An unspoken but grim reality of running a space dedicated to just women members is the potential for men to feel excluded. While women-only gyms are adapting to a more gender fluid climate—Uplift welcomes trans and non-binary attendees—gyms that cater to women still potentially face litigious consequences. After a Healthworks location opened up in 1996 a lawyer who lived across the street became upset when he couldn’t join the club and filed a lawsuit against the company. Though a state judge ruled in his favor, and the Massachusetts chapter National Organization for Women sided with the lawyer who filed the suit, members protested so much that a bill was signed in 1998 to make single-sex gyms legal in the state. “It was a major turning point in the company,” Harrington said. “It was our members that actually got this bill passed.”

Since then several states, Alaska, Colorado, Hawaii, Illinois, Massachusetts, New Jersey, Tennessee, and Wisconsin, have laws allowing single-sex gyms to operate, though more find them discriminatory than not. Some gyms workaround this by calling themselves “a women’s gym” rather than an “all women’s gym,” or offering classes to young boys rather than actively advertising for men to join the club.

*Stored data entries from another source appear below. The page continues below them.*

(* ===== verification/EdidTotal.v ===== *)
(** * The questions of the EDID library return

    Whatever bytes the display sends, the queries of [Edid] other than the one about 3D
    formats leave their loops: each data block is at least one byte long, each descriptor
    18 bytes, and the area they lie in is described by one byte.  A query may still leave
    the EDID memory ([OutOfBounds]), which [EdidSpec] excludes on a well-formed EDID. *)
From S2P Require Import Prelude Machine Bytes Edid EdidSpec.

Create HintDb edid_ret.

Definition bytes_ok (s : EdidSt) : Prop :=
  forall l, gEdidData s = Some l -> Forall is_byte l.

(** [m] returns, with a value that satisfies [Q], or faults in bounded time; the memory
    holds bytes before and after. *)
Definition returns {A} (m : M EdidSt A) (Q : A -> Prop) : Prop :=
  forall s, bytes_ok s ->
  match m s with
  | Done a s' => bytes_ok s' /\ Q a
  | Fault e => e <> Diverges
  | Blocked _ _ _ => False
  end.
Abbreviation returns_any m := (returns m (fun _ => True)).

Lemma edid_returns_bind {A B} (m : M EdidSt A) (f : A -> M EdidSt B) Q R :
  returns m Q -> (forall a, Q a -> returns (f a) R) -> returns (bind m f) R.
Proof.
  intros Hm Hf s Hs. specialize (Hm s Hs). unfold bind. destruct (m s) as [a s'|e|]; cbn; [|done|done].
  destruct Hm as [Hs' Ha]. exact (Hf a Ha s' Hs').
Qed.
Lemma returns_weaken {A} (m : M EdidSt A) (Q : A -> Prop) : returns m Q -> returns_any m.
Proof. intros Hm s Hs. specialize (Hm s Hs). destruct (m s); naive_solver. Qed.
Lemma edid_returns_bind' {A B} (m : M EdidSt A) (f : A -> M EdidSt B) R :
  returns_any m -> (forall a, returns (f a) R) -> returns (bind m f) R.
Proof. intros Hm Hf. eapply edid_returns_bind; [exact Hm|auto]. Qed.
Lemma edid_returns_ret {A} (a : A) (Q : A -> Prop) : Q a -> returns (ret a) Q.
Proof. intros Ha s Hs. by split. Qed.
Lemma edid_returns_ret' {A} (a : A) : returns_any (ret a).
Proof. by apply edid_returns_ret. Qed.
Lemma edid_returns_gets {A} (f : EdidSt -> A) : returns_any (gets f).
Proof. intros s Hs. by split. Qed.
Lemma returns_deref {A} e (o : option A) : e <> Diverges -> returns_any (deref e o).
Proof. intros He s Hs. destruct o; by cbn. Qed.
Lemma returns_for {R} n (body : Z -> M EdidSt (option R)) : forall lo,
  (forall i, returns_any (body i)) -> returns_any (for_exit lo n body).
Proof.
  induction n as [|n IH]; intros lo Hb; [apply edid_returns_ret'|]. rewrite for_exit_S.
  apply edid_returns_bind'; [done|]. intros [r|]; [apply edid_returns_ret'|by apply IH].
Qed.
Lemma returns_fold {A} n (body : Z -> A -> M EdidSt A) : forall lo a,
  (forall i a, returns_any (body i a)) -> returns_any (for_fold lo n a body).
Proof.
  induction n as [|n IH]; intros lo a Hb; [apply edid_returns_ret'|]. rewrite for_fold_S.
  apply edid_returns_bind'; [done|]. intros a'. by apply IH.
Qed.
#[export] Hint Resolve edid_returns_ret' edid_returns_gets returns_for returns_fold : edid_ret.

(** Follow the structure of the code down to the calls. *)
Ltac ret_step :=
  match goal with
  | |- returns_any (bind _ _) => apply edid_returns_bind'; [|intros ?]
  | |- returns_any (if ?b then _ else _) => destruct b
  | |- returns_any (match ?x with _ => _ end) => destruct x
  | |- returns_any (for_exit _ _ _) => apply returns_for; intros ?
  | |- returns_any (for_fold _ _ _ _) => apply returns_fold; intros ? ?
  | |- returns_any (deref _ _) => by apply returns_deref
  | |- returns_any _ => solve [auto with edid_ret]
  end.
Ltac ret_solve := repeat ret_step.

Section total.
Context `{SinkLaws}.

Lemma returns_data i : returns (data i) is_byte.
Proof.
  intros s Hs. unfold data, bind, gets. cbn. destruct (gEdidData s) as [l|] eqn:E; [|done].
  destruct (zlookup l i) as [b|] eqn:Hb; [|done]. cbn. split; [done|].
  unfold zlookup in Hb. destruct (0 <=? i); [|done].
  exact (Forall_lookup_1 _ _ _ _ (Hs l E) Hb).
Qed.
Lemma returns_data' i : returns_any (data i).
Proof. eapply returns_weaken, returns_data. Qed.
#[local] Hint Resolve returns_data' : edid_ret.

Lemma returns_EDIDRead : returns_any EDIDRead.
Proof.
  intros s Hs. destruct (gEdidData s) as [l|] eqn:E.
  { unfold EDIDRead, EDIDValid, bind, gets. cbn. rewrite E. cbn. by split. }
  destruct (EDIDRead_sound s E) as (ok & s' & -> & Hok). split; [|done].
  intros l Hl. destruct ok; [|congruence]. destruct Hok as (blocks & Hd & Hb).
  rewrite Hd in Hl. injection Hl as <-. apply Forall_concat, Forall_lookup. intros k x Hk.
  by destruct (Hb k x Hk) as (n & _ & _ & ? & _).
Qed.
#[local] Hint Resolve returns_EDIDRead : edid_ret.

Lemma returns_unavailable e : returns_any (unavailable e).
Proof. unfold unavailable, EDIDValid. ret_solve. Qed.
#[local] Hint Resolve returns_unavailable : edid_ret.

(** ** The loops *)
Lemma block_len_pos b : 0 < Z.land b EDID_DATA_BLOCK_SIZE_MASK + 1 <= 32.
Proof.
  change EDID_DATA_BLOCK_SIZE_MASK with (Z.ones 5). rewrite Z.land_ones by lia.
  pose proof (Z.mod_pos_bound b (2 ^ 5) ltac:(lia)). lia.
Qed.

Lemma returns_walk {R} (body : Z -> Z -> Z -> M EdidSt (option R)) stop :
  (forall a t l, l <= 32 -> returns_any (body a t l)) ->
  forall fuel a, stop - a < Z.of_nat fuel -> 0 < Z.of_nat fuel -> returns_any (walk fuel a stop body).
Proof.
  intros Hb. induction fuel as [|fuel IH]; intros a Hf Hp; [lia|]. cbn [walk].
  destruct (Z.ltb_spec a stop); [|apply edid_returns_ret']. apply edid_returns_bind'; [apply returns_data'|intros b].
  pose proof (block_len_pos b). apply edid_returns_bind'; [apply Hb; lia|intros [r|]; [apply edid_returns_ret'|]].
  apply IH; lia.
Qed.
Lemma returns_data_blocks {R} (body : Z -> Z -> Z -> M EdidSt (option R)) e :
  (forall a t l, l <= 32 -> returns_any (body a t l)) -> returns_any (data_blocks e body).
Proof.
  intros Hb. eapply edid_returns_bind; [apply returns_data|]. unfold is_byte. intros d Hd.
  apply returns_walk; [done| |lia]. unfold EDID_DATA_BLOCK_START_POS. lia.
Qed.
Lemma returns_dtd_loop fmt stop : forall fuel i,
  stop - i <= 18 * (Z.of_nat fuel - 1) -> 0 < Z.of_nat fuel -> returns_any (dtd_loop fuel i stop fmt).
Proof.
  induction fuel as [|fuel IH]; intros i Hf Hp; [lia|]. cbn [dtd_loop].
  destruct (Z.ltb_spec i stop); [|apply edid_returns_ret'].
  assert (returns_any (dtd_loop fuel (i + EDID_DTD_BYTE_LENGTH) stop fmt)) by (apply IH; unfold EDID_DTD_BYTE_LENGTH; lia).
  unfold read_timing, params_of. ret_solve.
Qed.
Lemma returns_sad_loop p a blockLen : forall fuel j,
  blockLen - j <= 3 * (Z.of_nat fuel - 1) -> 0 < Z.of_nat fuel -> returns_any (sad_loop fuel p a j blockLen).
Proof.
  induction fuel as [|fuel IH]; intros j Hf Hp; [lia|]. cbn [sad_loop].
  destruct (Z.ltb_spec j blockLen); [|apply edid_returns_ret'].
  assert (returns_any (sad_loop fuel p a (j + 3) blockLen)) by (apply IH; lia). ret_solve.
Qed.
Lemma returns_save_code n c : returns_any (save_code n c).
Proof.
  unfold save_code. ret_solve. intros s Hs. by split.
Qed.
#[local] Hint Resolve returns_save_code : edid_ret.
Lemma returns_save_blocks stop : forall fuel a n,
  stop - a < Z.of_nat fuel -> 0 < Z.of_nat fuel -> returns_any (save_blocks fuel a stop n).
Proof.
  induction fuel as [|fuel IH]; intros a n Hf Hp; [lia|]. cbn [save_blocks].
  destruct (Z.ltb_spec a stop); [|apply edid_returns_ret']. apply edid_returns_bind'; [apply returns_data'|intros b].
  apply edid_returns_bind'; [|intros n'; pose proof (block_len_pos b); apply IH; lia].
  unfold save_block. ret_solve.
Qed.

(** ** The functions *)
Lemma returns_GetVSDBOffset e : returns_any (GetVSDBOffset e).
Proof.
  unfold GetVSDBOffset. ret_step; [ret_solve|]. ret_step; [ret_solve|]. ret_step; [|ret_solve].
  apply returns_data_blocks. intros. unfold is_vsdb, data_is. ret_solve.
Qed.
#[local] Hint Resolve returns_GetVSDBOffset : edid_ret.
Lemma returns_for_extensions {R} (body : Z -> M EdidSt (option R)) :
  (forall i, returns_any (body i)) -> returns_any (for_extensions body).
Proof. intros Hb. unfold for_extensions. ret_step; [ret_solve|]. by apply returns_for. Qed.
Lemma returns_CheckHDMIMode : returns_any CheckHDMIMode.
Proof.
  unfold CheckHDMIMode. ret_step; [ret_solve|]. ret_step; [ret_solve|]. ret_step; [|ret_solve].
  apply returns_for_extensions. intros. ret_solve.
Qed.
#[local] Hint Resolve returns_CheckHDMIMode : edid_ret.
Lemma returns_IsTimingExtension e : returns_any (IsTimingExtension e).
Proof. unfold IsTimingExtension. ret_solve. Qed.
#[local] Hint Resolve returns_IsTimingExtension : edid_ret.
Lemma returns_IsContainVIC e vic : returns_any (IsContainVIC e vic).
Proof.
  unfold IsContainVIC. eapply edid_returns_bind; [apply returns_data|]. unfold is_byte. intros d Hd.
  ret_step; [ret_solve|]. ret_step; [ret_solve|]. ret_step; [|ret_solve].
  apply returns_walk; [|unfold EDID_DATA_BLOCK_START_POS; lia|lia]. intros. unfold svd_contains. ret_solve.
Qed.
Lemma returns_IsContainVideoDTD e fmt : returns_any (IsContainVideoDTD e fmt).
Proof.
  unfold IsContainVideoDTD. ret_step; [ret_solve|]. ret_step; [ret_solve|]. ret_step.
  - apply returns_dtd_loop; [|lia]. unfold EDID_DTD_TOTAL_LENGTH. lia.
  - eapply edid_returns_bind; [apply returns_data|]. unfold is_byte. intros d Hd.
    apply returns_dtd_loop; [|lia]. unfold SIZEOFEDIDBLOCK. lia.
Qed.
#[local] Hint Resolve returns_IsContainVIC returns_IsContainVideoDTD : edid_ret.

Lemma returns_CheckResolution fmt ratio : returns_any (CheckResolution fmt ratio).
Proof.
  unfold CheckResolution, params_of. repeat first [ret_step | apply returns_for_extensions; intros ?].
Qed.
#[local] Hint Resolve returns_CheckResolution : edid_ret.
Lemma returns_timing_vsdb i : returns_any (timing_vsdb i).
Proof. unfold timing_vsdb. ret_solve. Qed.
#[local] Hint Resolve returns_timing_vsdb : edid_ret.
Lemma returns_block_length a : returns_any (block_length a).
Proof. unfold block_length. ret_solve. Qed.
#[local] Hint Resolve returns_block_length : edid_ret.

Ltac query := repeat first [ret_step | apply returns_for_extensions; intros ?].

(** C40: Whatever the display sends, no question other than the one about 3D formats loops
    for ever: the fuel of every loop is enough, for every extension number and parameter. *)
Theorem EDID_queries_return (v : HDMIVideoParameter) (a : HDMIAudioParameter) :
  returns_any (CheckResolution (resolution v) (pixelAspectRatio v)) /\
  returns_any (EDIDHDMIModeSupport v) /\ returns_any (EDIDColorDepthSupport v) /\
  returns_any (EDIDColorSpaceSupport v) /\ returns_any (EDIDColorimetrySupport v) /\
  returns_any (EDIDAudioModeSupport a) /\ returns_any EDIDGetCECPhysicalAddress /\
  returns_any GetMaxTMDS /\ returns_any SaveVIC.
Proof.
  split_and!.
  - auto with edid_ret.
  - unfold EDIDHDMIModeSupport. query.
  - unfold EDIDColorDepthSupport, CheckColorDepth. query.
  - unfold EDIDColorSpaceSupport, CheckColorSpace. query.
  - unfold EDIDColorimetrySupport, CheckColorimetry. query;
      (apply returns_data_blocks; intros; unfold colorimetry_block; query).
  - unfold EDIDAudioModeSupport. query. apply returns_data_blocks. intros. query. apply returns_sad_loop; lia.
  - unfold EDIDGetCECPhysicalAddress. query.
  - unfold GetMaxTMDS. query.
  - unfold SaveVIC. ret_step; [ret_solve|]. ret_step; [|ret_solve]. ret_step. ret_step; [|ret_solve].
    eapply edid_returns_bind; [apply returns_data|]. unfold is_byte. intros d Hd.
    apply returns_save_blocks; [unfold EDID_DATA_BLOCK_START_POS; lia|lia].
Qed.
End total.

Lemma EDID_queries_return_witness :
  match EDIDAudioModeSupport (mkAudioParameter 1 0 2 2) edid_opened with
  | Done r _ => r = 1
  | _ => False
  end /\ returns_any (EDIDAudioModeSupport (mkAudioParameter 1 0 2 2)).
Proof.
  split; [vm_compute; reflexivity|].
  apply (EDID_queries_return (example_video 2 HDMI_CD_24 HDMI_2D_VIDEO_FORMAT) (mkAudioParameter 1 0 2 2)).
Defined.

Ultimately, the women’s gym might be moving farther and farther away from constantly pushing women to be a size two, but it’s not, and probably never will be, the site of a feminist revolution. But women’s gyms will remain relevant as long as women still feel alienated from the same spaces men have dominated for decades.

“Men have throughout history had this ‘old boys’ network,” Shear explains. “They would shoot hoops with their buddies from work and grab a beer after and business would be done. Everything was centered on sports and socializing.” She adds, “women never had that.”